In the past decade, trials have expanded to include wearables, cell and gene therapies, and more. While expansion is always thrilling, it also brings with it more complications. Clinical research has grown beyond life sciences businesses and clinical research organizations (CROs) to creative stakeholders, including clinical development consulting, digital therapies, and biotechs concentrating on digital therapeutics and biomarkers. The success of your trial depends on keeping participants engaged and on board. The success of your study will depend on how well you can work as a team with stakeholders. Collaboration is important to keep both patients and staff interested in a clinical trial and willing to take part in it. So, how do you encourage this sense of community? Keep reading to learn more.

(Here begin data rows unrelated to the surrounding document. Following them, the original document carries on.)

Lemma land_sub_spec a want :
  (Z.land a want =? want) = true <->
  forall i, 0 <= i -> Z.testbit want i = true -> Z.testbit a i = true.
Proof.
  rewrite Z.eqb_eq. split.
  - intros H i _ Hi. rewrite <- H, Z.land_spec in Hi. by apply andb_true_iff in Hi as [].
  - intros H. apply Z.bits_inj'. intros i Hi. rewrite Z.land_spec.
    destruct (Z.testbit want i) eqn:E; [|by rewrite andb_false_r]. by rewrite H.
Qed.

Lemma land_1 b : (Z.land b 1 =? 1) = Z.testbit b 0.
Proof.
  apply eq_true_iff_eq. rewrite land_sub_spec. split.
  - intros H. apply H; [lia|reflexivity].
  - intros H i Hi Hw. destruct (decide (i = 0)) as [->|Hne]; [done|].
    rewrite (Z.bits_above_log2 1 i) in Hw by (cbn; lia). discriminate Hw.
Qed.

Lemma and_cong (A B C D : Prop) : (A <-> C) -> (B <-> D) -> (A /\ B <-> C /\ D).
Proof. tauto. Qed.

(** ** The boundary *)
Definition boundary_ok (d : db) (p : Principal) (s : Z) : Prop :=
  (SystemID p = 0 \/ SystemID p = s) /\ (TokenSystemID p = 0 \/ TokenSystemID p = s) /\
  (if is_demo p then s = 1 /\ original_unnamed (dir d) = true
   else exists u, users (dir d) !! UserID p = Some u /\ u_disabled u = false /\
     (u_role u = "admin" \/ (s, UserID p) ∈ jd_system_members (dir d))).

Lemma may_enter_spec d userID s :
  may_enter d userID s = true <->
  exists u, users d !! userID = Some u /\ u_disabled u = false /\
    (u_role u = "admin" \/ (s, userID) ∈ jd_system_members d).
Proof.
  unfold may_enter. split.
  - destruct (users d !! userID) as [u|]; [|done]. intros H. exists u. bool_cases; auto.
  - intros (u & -> & -> & H). cbn [negb andb]. apply orb_true_iff.
    rewrite !bool_decide_eq_true. exact H.
Qed.

Lemma holds_boundary d p r :
  holds d r (systemBoundaryWhereAlias p) = true <-> boundary_ok d p (row_system r).
Proof.
  unfold systemBoundaryWhereAlias, boundary_ok. cbn [holds]. rewrite !forallb_app, !andb_true_iff.
  apply and_cong; [|apply and_cong].
  - destruct (Z.eqb_spec (SystemID p) 0); cbn; rewrite ?andb_true_r, ?Z.eqb_eq; intuition lia.
  - destruct (Z.eqb_spec (TokenSystemID p) 0); cbn; rewrite ?andb_true_r, ?Z.eqb_eq; intuition lia.
  - destruct (is_demo p); cbn; rewrite andb_true_r; [|apply may_enter_spec].
    by rewrite andb_true_iff, Z.eqb_eq.
Qed.

Lemma objectBoundary_spec d p kind id :
  objectBoundary d p kind id = true <->
  exists s, ObjectSystemID d kind id = Ok s /\ boundary_ok d p s.
Proof.
  unfold objectBoundary, ObjectSystemID. destruct (objectTableFor kind) as [t|].
  - destruct (system_of d t id) as [s|].
    + rewrite holds_boundary. cbn. split; [eauto|]. by intros (s' & [= <-] & H).
    + split; [done|]. by intros (s' & [=] & _).
  - split; [done|]. by intros (s' & [=] & _).
Qed.

Lemma ObjectSystemID_document d id s :
  ObjectSystemID d KindDocument id = Ok s <-> exists r, documents d !! id = Some r /\ d_system r = s.
Proof.
  unfold ObjectSystemID. change (objectTableFor KindDocument) with (Some "documents").
  unfold system_of. rewrite bool_decide_true by done.
  destruct (documents d !! id) as [r|]; cbn; split.
  - intros [= <-]. eauto.
  - by intros (r' & [= <-] & ->).
  - done.
  - by intros (r' & [=] & _).
Qed.
Definition requireActiveSession (now : Z) (p : Principal) (s : tables) : bool :=
  match sessions s !! p_SessionID p with
  | Some x => (ss_user x =? p_UserID p) && (now <? ss_expires_at x)
  | None => false
  end.

Fixpoint insertRecoveryCodes (userID : Z) (digests : list string) (s : tables) : result factor_error tables :=
  match digests with
  | [] => Ok s
  | d :: digests =>
      fail_if bool_decide ((userID, d) ∈ local_auth_recovery_codes s) with ErrConstraint "PRIMARY KEY" in
      insertRecoveryCodes userID digests (with_codes (union {[(userID, d)]}) s)
  end.
Definition delete_codes (userID : Z) (s : tables) : tables := with_codes (filter (fun x => x.1 <> userID)) s.
Definition delete_totp (userID : Z) (s : tables) : tables := with_totp (delete userID) s.

Record enrollmentPayload : Type := MkPayload { pl_user : Z; pl_session : string; pl_secret : string; pl_expires_at : Z }.

(** The checks of [EnableTwoFactor] before its transaction, on the opened token: the
    step whose code the user typed. *)
Definition check_enrollment (now : Z) (p : Principal) (payload : option enrollmentPayload) (code : string) : result factor_error Z :=
  match payload with
  | None => Err ErrInvalidCredentials
  | Some pl =>
      fail_if negb (pl_user pl =? p_UserID p) || negb (bool_decide (pl_session pl = p_SessionID p))
              || (pl_expires_at pl <=? now) with ErrInvalidCredentials in
      match matchTOTP hmac_sha1 (pl_secret pl) code now (-1) with
      | Some (step, true) => Ok step
      | Some (_, false) => Err ErrInvalidCredentials
      | None => Err ErrPanic
      end
  end.

Definition enable_tx (now : Z) (p : Principal) (ciphertext : string) (matchedStep : Z) (digests : list string)
    (prepared : PreparedSession) (s : tables) : result factor_error tables :=
  let userID := p_UserID p in
  require requireActiveSession now p s else ErrSessionRequired in
  fail_if bool_decide (is_Some (local_auth_totp s !! userID)) with ErrAlreadyEnabled in
  fail_if matchedStep <? 0 with ErrConstraint "last_used_step" in
  require bool_decide (is_Some (users (dir s) !! userID)) else ErrConstraint "FOREIGN KEY" in
  let s := with_totp <[userID := Totp ciphertext matchedStep 0 0 now]> s in
  s ← insertRecoveryCodes userID digests (delete_codes userID s);
  '(_, s) ← Rotate prepared userID s;
  Ok (with_pairings (fun m => m ∖ {[userID]}) s).
(* ===== verification/ApprovalSpec.v ===== *)
(** Approval-flow definitions ([core/approvals/spec.go]): the states of a flow, the
    patterns of state keys and assignees, and structural validation.  A definition is
    stored as JSON by the standard library; the model stores the value itself. *)
From S2P Require Import Prelude GoStd.

Record State : Type := MkState {
  Kind : string;
  Assignee : string;
  Prompt : string;
  Choices : list string;
  TimeoutSec : Z;
  On : gmap string string;
  With : gmap string string; (* handler configuration, opaque to the runner *)
}.
Record Spec : Type := MkSpec {
  Start : string;
  States : gmap string State;
}.
#[export] Instance State_eq_dec : EqDecision State.
Proof. solve_decision. Defined.
#[export] Instance Spec_eq_dec : EqDecision Spec.
Proof. solve_decision. Defined.

(** * Patterns *)

Definition byte_between (lo hi c : ascii) : bool :=
  (byte_val lo <=? byte_val c) && (byte_val c <=? byte_val hi).
Definition is_lower (c : ascii) : bool := byte_between "a" "z" c.
Definition is_upper (c : ascii) : bool := byte_between "A" "Z" c.
Definition is_underscore (c : ascii) : bool := bool_decide (c = "_"%char).

(** [^F G{0,n}$]: one byte of a class, then at most [n] of another. *)
Definition first_then (first rest : ascii -> bool) (n : nat) (s : string) : bool :=
  match s with
  | EmptyString => false
  | String c s' => first c && all_bytes rest s' && (String.length s' <=? n)%nat
  end.

(** [^[a-zA-Z][a-zA-Z0-9_]{0,63}$]. *)
Definition stateKeyPattern : string -> bool :=
  first_then (fun c => is_lower c || is_upper c)
    (fun c => is_lower c || is_upper c || is_digit c || is_underscore c) 63.

(** [^(document_owner|user:[1-9][0-9]{0,18}|role:[a-z][a-z0-9_\-]{0,31})$]. *)
Definition assigneePattern (s : string) : bool :=
  bool_decide (s = "document_owner")
  || (has_prefix s "user:" && first_then (byte_between "1" "9") is_digit 18 (sdrop 5 s))
  || (has_prefix s "role:"
      && first_then is_lower
           (fun c => is_lower c || is_digit c || is_underscore c || bool_decide (c = "-"%char)) 31 (sdrop 5 s)).

(** * Validation *)
Inductive spec_error : Type :=
  | StartRequired | NoStates | StartMissing (key : string)
  | BadKey (key : string) | EmptyKind (key : string) | NegativeTimeout (key : string)
  | BadAssignee (key assignee : string) | ApproveNeedsAssignee (key : string)
  | ApproveNeedsChoice (key : string) | ChoiceUnmapped (key choice : string)
  | EndHasTransitions (key : string) | EmptyEvent (key : string)
  | UnknownTarget (key event next : string).
#[export] Instance spec_error_eq_dec : EqDecision spec_error.
Proof. solve_decision. Defined.

(** The first failing item of a list; Go visits a map in an unspecified order, so only
    the absence of an error is fixed, not which one is reported. *)
Fixpoint first_error {A} (f : A -> option spec_error) (l : list A) : option spec_error :=
  match l with
  | [] => None
  | x :: l' => match f x with Some e => Some e | None => first_error f l' end
  end.

Definition validate_approve (key : string) (st : State) : option spec_error :=
  if negb (bool_decide (Kind st = "approve")) then None
  else if bool_decide (Assignee st = "") then Some (ApproveNeedsAssignee key)
  else if bool_decide (Choices st = []) then Some (ApproveNeedsChoice key)
  else first_error (fun c => match On st !! c with Some _ => None | None => Some (ChoiceUnmapped key c) end)
         (Choices st).

Definition validate_targets (s : Spec) (key : string) (st : State) : option spec_error :=
  first_error (fun '(event, next) =>
      if bool_decide (event = "") then Some (EmptyEvent key)
      else match States s !! next with Some _ => None | None => Some (UnknownTarget key event next) end)
    (map_to_list (On st)).

Definition validate_state (s : Spec) (x : string * State) : option spec_error :=
  let '(key, st) := x in
  if negb (stateKeyPattern key) then Some (BadKey key)
  else if bool_decide (Kind st = "") then Some (EmptyKind key)
  else if TimeoutSec st <? 0 then Some (NegativeTimeout key)
  else if negb (bool_decide (Assignee st = "")) && negb (assigneePattern (Assignee st))
       then Some (BadAssignee key (Assignee st))
  else match validate_approve key st with
       | Some e => Some e
       | None =>
           if bool_decide (Kind st = "end") && negb (bool_decide (On st = ∅))
           then Some (EndHasTransitions key)
           else validate_targets s key st
       end.

(** [None]: the specification is consistent. *)
Definition Validate (s : Spec) : option spec_error :=
  if bool_decide (Start s = "") then Some StartRequired
  else if bool_decide (States s = ∅) then Some NoStates
  else match States s !! Start s with
       | None => Some (StartMissing (Start s))
       | Some _ => first_error (validate_state s) (map_to_list (States s))
       end.

(** * What validation guarantees *)
Record state_wf (s : Spec) (key : string) (st : State) : Prop := {
  wf_key : stateKeyPattern key = true;
  wf_kind : Kind st <> "";
  wf_timeout : 0 <= TimeoutSec st;
  wf_assignee : Assignee st = "" \/ assigneePattern (Assignee st) = true;
  wf_approve : Kind st = "approve" ->
    Assignee st <> "" /\ Choices st <> [] /\ forall c, c ∈ Choices st -> is_Some (On st !! c);
  wf_end : Kind st = "end" -> On st = ∅;
  wf_targets : forall event next, On st !! event = Some next -> event <> "" /\ is_Some (States s !! next);
}.
Record spec_wf (s : Spec) : Prop := {
  wf_start : is_Some (States s !! Start s);
  wf_start_key : Start s <> "";
  wf_states : forall key st, States s !! key = Some st -> state_wf s key st;
}.

Lemma first_error_None {A} (f : A -> option spec_error) l :
  first_error f l = None <-> forall x, x ∈ l -> f x = None.
Proof.
  induction l as [|x l IH]; cbn [first_error].
  - split; [by intros _ x ?%not_elem_of_nil|done].
  - destruct (f x) eqn:E.
    + split; [done|]. intros H. rewrite H in E by apply list_elem_of_here. discriminate E.
    + rewrite IH. split.
      * intros H y [->|Hy]%elem_of_cons; auto.
      * intros H y Hy. apply H. by apply list_elem_of_further.
Qed.

Lemma validate_approve_None key st :
  validate_approve key st = None <->
  (Kind st = "approve" -> Assignee st <> "" /\ Choices st <> [] /\ forall c, c ∈ Choices st -> is_Some (On st !! c)).
Proof.
  unfold validate_approve. destruct (bool_decide (Kind st = "approve")) eqn:Ek; bool_simpl; cbn [negb].
  - destruct (bool_decide (Assignee st = "")) eqn:Ea; bool_simpl; [split; [done|intros H; by destruct (H Ek)]|].
    destruct (bool_decide (Choices st = [])) eqn:Ec; bool_simpl; [split; [done|intros H; by destruct (H Ek) as (_ & ? & _)]|].
    rewrite first_error_None. split.
    + intros H _. split_and!; [done|done|]. intros c Hc. specialize (H c Hc). destruct (On st !! c); [eauto|done].
    + intros H c Hc. destruct (H Ek) as (_ & _ & Hm). by destruct (Hm c Hc) as [x ->].
  - split; [by intros _ Hk|done].
Qed.

Lemma validate_state_None s key st : validate_state s (key, st) = None <-> state_wf s key st.
Proof.
  unfold validate_state. split.
  - intros H. guards_in H.
    match goal with Ha : validate_approve _ _ = None |- _ => rewrite validate_approve_None in Ha end.
    unfold validate_targets in H. rewrite first_error_None in H. bool_simpl.
    split; try done.
    + bool_cases; auto.
    + intros Hk. bool_cases; done.
    + intros event next Hon. specialize (H (event, next)). cbn in H.
      specialize (H (proj2 (elem_of_map_to_list _ _ _) Hon)).
      destruct (bool_decide (event = "")) eqn:Ee; [done|]. bool_simpl. split; [done|].
      destruct (States s !! next); [eauto|done].
  - intros W. rewrite (wf_key _ _ _ W). cbn [negb]. rewrite (bool_decide_false _ (wf_kind _ _ _ W)).
    rewrite (proj2 (Z.ltb_ge _ _) (wf_timeout _ _ _ W)).
    assert (Ha : negb (bool_decide (Assignee st = "")) && negb (assigneePattern (Assignee st)) = false).
    { destruct (wf_assignee _ _ _ W) as [->| ->]; [done|]. by rewrite andb_false_r. }
    rewrite Ha, (proj2 (validate_approve_None key st) (wf_approve _ _ _ W)).
    assert (He : bool_decide (Kind st = "end") && negb (bool_decide (On st = ∅)) = false).
    { destruct (bool_decide (Kind st = "end")) eqn:Ek; [|done]. bool_simpl.
      by rewrite (bool_decide_true _ (wf_end _ _ _ W Ek)). }
    rewrite He. unfold validate_targets. apply first_error_None. intros (event, next) Hin.
    apply elem_of_map_to_list in Hin. destruct (wf_targets _ _ _ W _ _ Hin) as [Hne [x Hx]].
    by rewrite (bool_decide_false _ Hne), Hx.
Qed.

Lemma Validate_sound s : Validate s = None -> spec_wf s.
Proof.
  unfold Validate. intros H. guards_in H. rewrite first_error_None in H. bool_simpl.
  split; [eauto|done|]. intros key st Hl. apply validate_state_None. apply H. by apply elem_of_map_to_list.
Qed.

Lemma Validate_complete s : spec_wf s -> Validate s = None.
Proof.
  intros W. unfold Validate. destruct (wf_start _ W) as [st Hs]. rewrite (bool_decide_false _ (wf_start_key _ W)), Hs.
  rewrite (bool_decide_false (States s = ∅)) by (intros He; rewrite He in Hs; done).
  apply first_error_None. intros (key, st') Hin. apply validate_state_None.
  apply (wf_states _ W). by apply elem_of_map_to_list.
Qed.

(** Validation accepts exactly the consistent specifications: a start state that
    exists, well-formed keys and assignees, approve states whose every choice has a
    transition, terminal states without one, and no transition to an unknown state. *)
Theorem Validate_spec s : Validate s = None <-> spec_wf s.
Proof. split; [apply Validate_sound|apply Validate_complete]. Qed.
(* ===== verification/ApprovalFacts.v ===== *)
(** What the approval engine guarantees of its tables: an invariant over every
    interleaving of transactions with advances planned on older snapshots. *)
From S2P Require Import Prelude GoStd Sqlite Systems Principal ApprovalSpec Approvals ApprovalRunner.

(** * The invariant *)

(** A transition follows the definition, or is the self-loop of a cancellation. *)
Definition edge_ok (spec : Spec) (t : Transition) : Prop :=
  (exists st, States spec !! FromState t = Some st /\ On st !! Trigger t = Some (ToState t)) \/
  (ToState t = FromState t /\ (Trigger t = "cancel" \/ Trigger t = "superseded")).

(** The states a log goes through. *)
Inductive replays (spec : Spec) : string -> list Transition -> string -> Prop :=
  | replays_nil q : replays spec q [] q
  | replays_cons t l q : edge_ok spec t -> replays spec (ToState t) l q -> replays spec (FromState t) (t :: l) q.

Lemma replays_app spec p l q l' r :
  replays spec p l q -> replays spec q l' r -> replays spec p (l ++ l') r.
Proof. induction 1; intros H'; [done|]. constructor; auto. Qed.

Section Facts.
Context {W : Type}.
Implicit Types s : store W.

Definition log_of s (id : Z) : list Transition := filter (fun t => tr_Run t = id) (transitions s).

Record run_ok s (id : Z) (r : Run) : Prop := {
  ro_id : id <= run_seq s;
  ro_rev : 0 <= revision r;
  ro_ended : EndedAt r = None <-> Status r = Running;
  ro_def : exists d, defs s !! DefID r = Some d /\ df_system d = SystemID r /\
    is_Some (States (df_spec d) !! CurrentState r) /\
    replays (df_spec d) (Start (df_spec d)) (log_of s id) (CurrentState r);
}.
Record task_ok s (id : Z) (t : Task) : Prop := {
  to_id : id <= task_seq s;
  to_run : exists r, runs s !! RunID t = Some r /\ 0 <= StateRevision t <= revision r /\
    (StateRevision t = revision r -> StateKey t = CurrentState r) /\
    (is_open t = true -> Status r = Running /\ StateRevision t = revision r);
}.
Record Inv s : Prop := {
  inv_def : forall id d, defs s !! id = Some d -> spec_wf (df_spec d);
  inv_active : forall i j d e, defs s !! i = Some d -> defs s !! j = Some e ->
    df_system d = df_system e -> df_slug d = df_slug e -> df_active d = true -> df_active e = true -> i = j;
  inv_run : forall id r, runs s !! id = Some r -> run_ok s id r;
  inv_task : forall id t, tasks s !! id = Some t -> task_ok s id t;
  inv_entry : forall i j t u, tasks s !! i = Some t -> tasks s !! j = Some u ->
    RunID t = RunID u -> StateRevision t = StateRevision u -> i = j;
  inv_log : forall t, t ∈ transitions s -> tr_Run t <= run_seq s;
}.

(** How tables may differ later: runs go forward and end for good, definitions keep
    their specifications, ids of rows are not used again. *)
Definition run_later (r r' : Run) : Prop :=
  SystemID r' = SystemID r /\ DefID r' = DefID r /\ revision r <= revision r' /\
  (revision r' = revision r -> CurrentState r' = CurrentState r) /\
  (Status r <> Running -> r' = r).
Record later s s' : Prop := {
  lt_runs : forall id r', id <= run_seq s -> runs s' !! id = Some r' ->
    exists r, runs s !! id = Some r /\ run_later r r';
  lt_defs : forall id d, defs s !! id = Some d ->
    exists d', defs s' !! id = Some d' /\ df_spec d' = df_spec d /\ df_system d' = df_system d;
  lt_seq : run_seq s <= run_seq s';
}.

Lemma run_later_refl r : run_later r r.
Proof. unfold run_later. split_and!; auto; lia. Qed.

Lemma run_later_trans r1 r2 r3 : run_later r1 r2 -> run_later r2 r3 -> run_later r1 r3.
Proof.
  intros (A1 & A2 & A3 & A4 & A5) (B1 & B2 & B3 & B4 & B5).
  split_and!; [congruence|congruence|lia| |].
  - intros H. rewrite B4, A4 by lia. done.
  - intros H. pose proof (A5 H) as ->. by apply B5.
Qed.

Lemma later_refl s : later s s.
Proof. split; [intros id r' _ H; eexists; split; [exact H|apply run_later_refl]|eauto|lia]. Qed.

Lemma later_trans s1 s2 s3 : later s1 s2 -> later s2 s3 -> later s1 s3.
Proof.
  intros [A1 A2 A3] [B1 B2 B3]. split; [|intros id d Hd|lia].
  - intros id r3 Hid H3. destruct (B1 id r3 ltac:(lia) H3) as (r2 & H2 & L2).
    destruct (A1 id r2 Hid H2) as (r1 & H1 & L1). exists r1. split; [done|]. by eapply run_later_trans.
  - destruct (A2 _ _ Hd) as (d2 & Hd2 & E1 & E2). destruct (B2 _ _ Hd2) as (d3 & Hd3 & E3 & E4).
    exists d3. split_and!; congruence.
Qed.

(** ** A change of one run *)

(** What a statement may do to tasks: keep their identity and close some. *)
Definition closes (g : Z -> Task -> Task) : Prop :=
  forall j t, RunID (g j t) = RunID t /\ StateKey (g j t) = StateKey t /\
    StateRevision (g j t) = StateRevision t /\ (is_open (g j t) = true -> is_open t = true).

Record run_change s s' (id : Z) (r r' : Run) (g : Z -> Task -> Task) (log : list Transition) : Prop := {
  rc_run : runs s !! id = Some r;
  rc_runs : runs s' = <[id := r']> (runs s);
  rc_defs : defs s' = defs s;
  rc_seqs : run_seq s' = run_seq s /\ task_seq s' = task_seq s;
  rc_tasks : forall j, tasks s' !! j = g j <$> tasks s !! j;
  rc_closes : closes g;
  rc_log : transitions s' = transitions s ++ log /\ forall t, t ∈ log -> tr_Run t = id;
}.

(** The conditions under which the change keeps the invariant. *)
Record change_ok s (id : Z) (r r' : Run) (g : Z -> Task -> Task) (log : list Transition) : Prop := {
  co_ids : SystemID r' = SystemID r /\ DefID r' = DefID r;
  co_rev : revision r <= revision r' /\ (revision r' = revision r -> CurrentState r' = CurrentState r);
  co_ended : EndedAt r' = None <-> Status r' = Running;
  co_open : forall j t, tasks s !! j = Some t -> RunID t = id -> is_open (g j t) = true ->
    Status r' = Running /\ revision r' = revision r;
  co_log : forall d, defs s !! DefID r = Some d ->
    is_Some (States (df_spec d) !! CurrentState r') /\
    replays (df_spec d) (CurrentState r) log (CurrentState r');
}.

Lemma log_of_app_same s s' id log :
  transitions s' = transitions s ++ log -> (forall t, t ∈ log -> tr_Run t = id) ->
  log_of s' id = log_of s id ++ log.
Proof.
  intros E H. unfold log_of. rewrite E, filter_app. clear E. f_equal.
  induction log as [|t l IH]; [done|]. rewrite filter_cons_True by apply H, list_elem_of_here.
  f_equal. apply IH. intros u Hu. apply H. by apply list_elem_of_further.
Qed.

Lemma log_of_app_other s s' id id' log :
  transitions s' = transitions s ++ log -> (forall t, t ∈ log -> tr_Run t = id) -> id' <> id ->
  log_of s' id' = log_of s id'.
Proof.
  intros E H Hne. unfold log_of. rewrite E, filter_app. rewrite <- (app_nil_r (filter _ (transitions s))) at 2.
  clear E. f_equal. induction log as [|t l IH]; [done|].
  rewrite filter_cons_False by (rewrite (H t) by apply list_elem_of_here; congruence).
  apply IH. intros u Hu. apply H. by apply list_elem_of_further.
Qed.

Lemma run_change_Inv s s' id r r' g log :
  Inv s -> run_change s s' id r r' g log -> change_ok s id r r' g log -> Inv s'.
Proof.
  intros I [Hr Hruns Hdefs [Hs1 Hs2] Htasks Hcl [Hlog Hlogid]] [[C1 C2] [C3 C4] C5 C6 C7].
  pose proof (inv_run _ I _ _ Hr) as [R1 R2 R3 (d & R4 & R5 & R6 & R7)].
  split.
  - rewrite Hdefs. apply (inv_def _ I).
  - rewrite Hdefs. apply (inv_active _ I).
  - intros i ri Hi. rewrite Hruns in Hi. apply lookup_insert_Some in Hi as [[<- <-]|[Hne Hi]].
    + destruct (C7 _ R4) as [C8 C9]. split; [lia|lia|done|]. exists d. rewrite Hdefs, C2, C1. split_and!; try done.
      rewrite (log_of_app_same s s' id log Hlog Hlogid). by eapply replays_app.
    + destruct (inv_run _ I _ _ Hi) as [Q1 Q2 Q3 (e & Q4 & Q5 & Q6 & Q7)].
      split; [lia|done|done|]. exists e. rewrite Hdefs, (log_of_app_other s s' id i log) by done. done.
  - intros j t' Ht'. rewrite Htasks in Ht'. destruct (tasks s !! j) as [t|] eqn:Ht; [|done].
    cbn in Ht'. injection Ht' as <-. destruct (inv_task _ I _ _ Ht) as [T1 (q & T2 & T3 & T4 & T5)].
    destruct (Hcl j t) as (G1 & G2 & G3 & G4). split; [lia|]. rewrite G1, G2, G3, Hruns.
    destruct (decide (RunID t = id)) as [Heq|Hne].
    + rewrite Heq, lookup_insert_eq. rewrite Heq, Hr in T2. injection T2 as <-. exists r'. split_and!; try done; try lia.
      * intros Hrev. rewrite C4 by lia. apply T4. lia.
      * intros Ho. destruct (C6 _ _ Ht Heq Ho) as [O1 O2]. split; [done|]. destruct (T5 (G4 Ho)). lia.
    + rewrite lookup_insert_ne by congruence. exists q. split_and!; try done; try lia. intros Ho. auto.
  - intros i j t u Hi Hj Hrun Hrev. rewrite Htasks in Hi, Hj.
    destruct (tasks s !! i) as [t0|] eqn:Ei; [|done]. destruct (tasks s !! j) as [u0|] eqn:Ej; [|done].
    cbn in Hi, Hj. injection Hi as <-. injection Hj as <-.
    destruct (Hcl i t0) as (G1 & _ & G3 & _). destruct (Hcl j u0) as (H1 & _ & H3 & _).
    eapply (inv_entry _ I); [exact Ei|exact Ej|congruence|congruence].
  - intros t Ht. rewrite Hlog in Ht. apply elem_of_app in Ht as [Ht|Ht].
    + apply (inv_log _ I) in Ht. lia.
    + rewrite (Hlogid _ Ht). lia.
Qed.

Lemma run_change_later s s' id r r' g log :
  run_change s s' id r r' g log -> change_ok s id r r' g log -> (Status r <> Running -> r' = r) -> later s s'.
Proof.
  intros [Hr Hruns Hdefs [Hs1 Hs2] _ _ _] [[C1 C2] [C3 C4] _ _ _] Hend. split; [|rewrite Hdefs; eauto|lia].
  intros i ri _ Hi. rewrite Hruns in Hi. apply lookup_insert_Some in Hi as [[<- <-]|[Hne Hi]].
  - exists r. split; [done|]. unfold run_later. auto.
  - exists ri. split; [done|apply run_later_refl].
Qed.

(** ** Frames *)
Definition tables_eq s s' : Prop :=
  defs s' = defs s /\ runs s' = runs s /\ tasks s' = tasks s /\ transitions s' = transitions s /\
  run_seq s' = run_seq s /\ task_seq s' = task_seq s.

Lemma tables_eq_Inv s s' : tables_eq s s' -> Inv s -> Inv s'.
Proof.
  intros (E1 & E2 & E3 & E4 & E5 & E6) I.
  split; rewrite ?E1, ?E2, ?E3, ?E4, ?E5, ?E6; try apply I.
  - intros id r H. destruct (inv_run _ I _ _ H) as [R1 R2 R3 R4].
    split; unfold log_of; rewrite ?E1, ?E4, ?E5; done.
  - intros id t H. destruct (inv_task _ I _ _ H) as [T1 T2]. split; rewrite ?E2, ?E6; done.
Qed.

Help patients and onsite staff feel like part of the team
Participants are typically inspired to participate in a trial as they feel like “giving back. Site employees are motivated by knowing their work will improve lives. Every interaction with patients and employees is a chance to establish a rapport among them. This might sound simple, but it’s challenging. Today’s mobile technology makes it easier than ever to share clinical research results with your team and patients, whether it’s patients and site personnel checking in before a clinic visit or the study team discussing trial milestones. Everyone participating in the at home clinical trials will receive updates from anywhere, on devices they are accustomed to and always carry on their devices; but most importantly, rather than receiving emails, they can connect, fostering that genuine sense of a team.
Keep everyone updated.
Strong teams have open lines of communication. To effectively explain and carry out the study, site staff benefits from being up-to-date on the most recent protocols. For patients, it’s important to know what to expect during clinic visits and to have faith in the trial process. One way to make it easier for people to talk to each other is to set up a central hub where research staff and participants can all access and share information. Whether it’s a critical protocol change or a routine progress-sharing exercise, you can update everyone participating in your project on a single platform.
Making face time count
Using the same technologies lets sponsors and CROs spend important time onsite with investigators and coordinators talking about scientific details, recruitment issues, and patient support initiatives. Relationships are everything during clinical trials. Thus, everyone wins when technology helps the relationship rather than hurting it.
Give patients a great experience,
A positive trial experience can result in patients having a greater appreciation for clinical research. Also, they are more likely to take part in another study and change how other patients feel, both those who are already in trials and those who are thinking about joining. Also, a web-based clinical trial platform that can be used on mobile devices can handle everything from consent to clinic visits, making daily tasks easier. So, clinic sessions are easy, interesting, and reassuring for patients, and they are interactive with a simple checklist. Videos and surveys can replace dry, detailed documentation. Also, patients and site staff can find the data they need, when they need it, using a dashboard that is known to them.
The future of trials is not in interpreting complex paper protocols and keeping stakeholder information in silos. Instead, it’s about using technology to make everything and everyone work together flawlessly. One outstanding trial team will be responsible for an outstanding trial experience.